Content starts
(** ** Resolving contamination *)

(** The checks [verify_contamination] and [admin_close_ico] share: the signature of the device
    over the payload and the expiry of the token, in the microseconds the engine is given. *)
Definition manager_authority (h : CoreHandle) (payload manager_token : bytes) (now_secs : Z) : Res (bytes * Z) :=
  match manager_token with
  | [] => Err (AuthorisationFailed "manager_token must not be blank")
  | _ =>
      manager_sig ← Keypair.sign (Identity.signing_key (identity h)) payload;
      match root_ca_public_key h with
      | [] => Err (AuthorisationFailed "no root CA public key registered; cannot verify manager token")
      | root_ca_key =>
          match Biscuit.verify_token manager_token root_ca_key now_secs with
          | Err _ => Err (AuthorisationFailed "manager token verification failed")
          | Ok claims => Ok (manager_sig, wrap_i64 (Biscuit.c_expires_at claims * 1000000))
          end
      end
  end.

Definition verify_contamination (h : CoreHandle) (root_delta_id : DeltaId) (manager_token : bytes) (a : Ambient)
  : CoreHandle * Res unit :=
  match manager_authority h (be_bytes 32 root_delta_id) manager_token (now_secs a) with
  | Err e => (h, Err e)
  | Ok (manager_sig, token_expiry) =>
      with_cce h (fun c => Contamination.engine_verify_data incident_ids c root_delta_id (local_did h) manager_sig
                             token_expiry (now_secs a) (now_micros a))
  end.

Definition admin_close_ico (h : CoreHandle) (ico_id : IncidentId) (manager_token : bytes) (a : Ambient)
  : CoreHandle * Res unit :=
  match manager_authority h (be_bytes 16 ico_id) manager_token (now_secs a) with
  | Err e => (h, Err e)
  | Ok (manager_sig, token_expiry) =>
      with_cce h (fun c => Contamination.engine_admin_close c ico_id (local_did h) manager_sig token_expiry
                             (now_secs a) (now_micros a))
  end.

(** ** The inbound pipeline *)

Definition issue_durability_receipt (h : CoreHandle) (state_hash : DeltaId) (a : Ambient) : CoreHandle :=
  match Keypair.sign (Identity.signing_key (identity h)) (Receipt.receipt_signing_payload state_hash (uuid a)) with
  | Err _ => h
  | Ok issuer_signature =>
      let receipt := Receipt.mkReceipt (uuid a) state_hash (local_did h) issuer_signature None None (now_micros a) in
      set_transport h (Mesh.send_receipt gossip_to_bytes (transport h) receipt).1
  end.

Definition as_str (v : option Json) : option string := match v with Some (JString s) => Some s | _ => None end.

Definition store_write (h : CoreHandle) (table key : string) (v : Json) : CoreHandle :=
  set_store h (Store.write json_to_string (store h) table key v).1.
(* ===== verification/Sample.v ===== *)
(** * A small deployment

    Concrete instances of every interface of the other crates, and two devices started by [init],
    on which the theorems about whole devices are tried.  Documents are the registers of
    [Automerge], everything that is serialised is the string of bits of [Types.pack], signatures,
    tokens and sessions are the toy ones of the component files. *)

From S2P Require Import Prelude Types Scheduler Fragment Dag Identity Auth Revocation Saturate Contamination Schema SchemaText.
From S2P Require Import Automerge Verify Crdt Ledgers Migration CloudQueue Durability CloudLedger Transport Store Sandbox Core.

#[export] Instance PriorityClass_countable : Countable PriorityClass.
Proof.
  apply (inj_countable' (fun p => match p with High => 0 | Medium => 1 | Low => 2 end)
    (fun n => match n with 0 => High | 1 => Medium | _ => Low end)). by intros [].
Defined.

#[export] Instance DeltaTag_countable : Countable DeltaTag.
Proof.
  apply (inj_countable' (fun t => match t with
      | Contaminated r i => inl (inl (r, i)) | Decontaminated i z => inl (inr (i, z))
      | Resolved m z => inr (inl (inl (m, z))) | ContaminatedByHumanReaction i => inr (inl (inr i))
      | ContaminatedByCorruptedMigration m => inr (inr (inl m)) | ReplayComplete m => inr (inr (inr m)) end)
    (fun x => match x with
      | inl (inl (r, i)) => Contaminated r i | inl (inr (i, z)) => Decontaminated i z
      | inr (inl (inl (m, z))) => Resolved m z | inr (inl (inr i)) => ContaminatedByHumanReaction i
      | inr (inr (inl m)) => ContaminatedByCorruptedMigration m | inr (inr (inr m)) => ReplayComplete m end)).
  by intros [].
Defined.

#[export] Instance Delta_countable : Countable Delta.
Proof.
  apply (inj_countable' (fun d => (d_id d, d_author_did d, d_signature d, d_schema_hash d, d_automerge_bytes d,
      (d_priority d, d_causal_parents d, d_tags d, d_lamport d, d_created_at d)))
    (fun '(i, a, s, h, b, (p, c, t, l, w)) => mkDelta i a s h b p c t l w)). by intros [].
Defined.

Module Sample.

#[export] Existing Instance Registers.registers.
#[export] Existing Instance toy_bs58.
#[export] Existing Instance toy_ed25519.
#[export] Existing Instance toy_biscuit.
#[export] Existing Instance Crdt.toy_json.
#[export] Existing Instance toy_noise.
#[export] Existing Instance buffer_stream.
#[export] Existing Instance bounded_channel.
#[export] Existing Instance select_canonical.
#[export] Existing Instance hash_iter_canonical.
#[export] Instance cache : LruCache (string * string) Session.ResumptionCredential := list_lru.

(** Text with a letter for its kind in front; lists and objects have none. *)
Definition json_text (v : Json) : option string :=
  match v with
  | JNull => Some "0"
  | JBool b => Some (if b then "t" else "f")
  | JNumber z => Some ("n" +:+ toy_encode (pack (z : Z)))
  | JString s => Some ("s" +:+ s)
  | JArray _ | JObject _ => None
  end.
Definition json_value (s : string) : option Json :=
  if bool_decide (s = "0") then Some JNull
  else if bool_decide (s = "t") then Some (JBool true)
  else if bool_decide (s = "f") then Some (JBool false)
  else match strip_prefix "n" s, strip_prefix "s" s with
       | Some s, _ => (fun z : Z => JNumber (z : Number)) <$> unpack (toy_decode s)
       | None, Some s => Some (JString s)
       | None, None => None
       end.

Definition gossip_bytes (m : Mesh.GossipMessage) : bytes :=
  match m with
  | Mesh.InboundDelta d => 0%N :: pack d
  | Mesh.InboundDurabilityReceipt r => 1%N :: pack (Receipt.receipt_id r, Receipt.state_hash r, Receipt.issuer_did r,
      Receipt.issuer_signature r, Receipt.issued_at r)
  | Mesh.InboundRevocationDelta r => 2%N :: pack (Revocation.target_did r,
      map (fun s => (Revocation.manager_did s, Revocation.signature s)) (Revocation.signatures r), Revocation.created_at r)
  | _ => [3%N]
  end.
Definition gossip_message (b : bytes) : option Mesh.GossipMessage :=
  match b with
  | 0%N :: b => Mesh.InboundDelta <$> unpack b
  | 1%N :: b => (fun '(i, h, d, s, t) => Mesh.InboundDurabilityReceipt (Receipt.mkReceipt i h d s None None t)) <$> unpack b
  | 2%N :: b => (fun '(t, sigs, at_) => Mesh.InboundRevocationDelta
      (Revocation.mkRevDelta t (map (fun s => Revocation.mkSig s.1 s.2) sigs) at_)) <$> unpack b
  | _ => None
  end.

#[export] Instance codecs : Codecs := {|
  zstd_encode := Ok;
  canonical_json c := (Z.to_N (c_lamport c) :: c_automerge_bytes c ++ c_causal_parents c)%N;
  sha256 b := foldl (fun a x => (3 * a + x + 1) mod (2 ^ 61 - 1))%N 0%N b;
  delta_to_json d := Some (pack d);
  delta_of_json := unpack;
  json_to_string := json_text;
  json_of_string := json_value;
  json_of_bytes _ := None;
  error_to_string _ := "error";
  hex_encode := toy_encode;
  hex_decode s := Some (toy_decode s);
  gossip_to_bytes := gossip_bytes;
  gossip_from_bytes := gossip_message;
  incident_ids := N.of_nat;
  f64_parse _ := SpecFloat.S754_nan;
  f64_display _ := "";
  pest_error _ := (1, 1, "")
|}.

(** Two devices of one deployment with the default schema, one receipt for tier 1 and one manager
    for a revocation, each with a channel of ten payloads. *)
Definition config : Core.DeploymentConfig :=
  Core.mkDeployment 1 1 3600 [[1]%N] None [] [] false [] 1 (SpecFloat.S754_nan) 1 1 60 0.
Definition empty_file : Core.Persistent := Core.mkPersistent [] Dag.empty_tables ∅ ∅ ∅.
Definition identity (n : N) : Identity.IdentityManager := Identity.init_in_memory (replicate 32 n).
Definition started (n : N) : Res (Core.CoreHandle (C := nat * list bytes)) :=
  Core.init config (identity n) empty_file (Some (10%nat, [])).

Definition from_ok {A} (r : Res A) : is_ok r = true -> A :=
  match r with Ok x => fun _ => x | Err _ => fun Hp => match Bool.diff_false_true Hp with end end.

Lemma from_ok_eq {A} (r : Res A) (Hr : is_ok r = true) : r = Ok (from_ok r Hr).
Proof. by destruct r. Qed.

Definition writer : Core.CoreHandle (C := nat * list bytes) := from_ok (started 1) eq_refl.
Definition peer : Core.CoreHandle (C := nat * list bytes) := from_ok (started 2) eq_refl.

Definition clock (z : Z) : Ambient := mkAmbient (z * 1000000) z (Z.to_N z).
Definition never (_ : string) : bool := false.

End Sample.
Content ends
◆ **PROBLEM TO SOLVE**
The first line of the entries above and every line after it, up to and including the line with "over the payload", should be set down exactly.

◆ **RESPONSE TO THIS TASK**
(** ** Resolving contamination *)

(** The checks [verify_contamination] and [admin_close_ico] share: the signature of the device
    over the payload and the expiry of the token, in the microseconds the engine is given. *)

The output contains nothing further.